#### Exercise
Report each line of the data that has "dropWhile" somewhere in it.

#### Source records

□ □ □ □

(** The same question for the rune the string ends with; [r] is the string
    reversed. *)
Definition spaceWidthLast (r : string) : nat :=
  match r with
  | String c r1 =>
      if isSpace1 c then 1%nat
      else match r1 with
           | String d r2 =>
               if isSpace2 d c then 2%nat
               else match r2 with
                    | String e _ => if isSpace3 e d c then 3%nat else 0%nat
                    | EmptyString => 0%nat
                    end
           | EmptyString => 0%nat
           end
  | EmptyString => 0%nat
  end.

Fixpoint rev_onto (s acc : string) : string :=
  match s with
  | EmptyString => acc
  | String c s' => rev_onto s' (String c acc)
  end.

Definition rev (s : string) : string := rev_onto s "".

(** Drop runes while [width] recognises one at the front; [skip] counts the
    bytes of the current rune that are still to be dropped. *)
Fixpoint dropWhile (width : string -> nat) (skip : nat) (s : string) : string :=
  match s with
  | EmptyString => EmptyString
  | String _ s' =>
      match skip with
      | S k => dropWhile width k s'
      | O => match width s with
             | O => s
             | S k => dropWhile width k s'
             end
      end
  end.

□ □ □ □

#### Completed exercise
Fixpoint dropWhile (width : string -> nat) (skip : nat) (s : string) : string :=
      | S k => dropWhile width k s'
             | S k => dropWhile width k s'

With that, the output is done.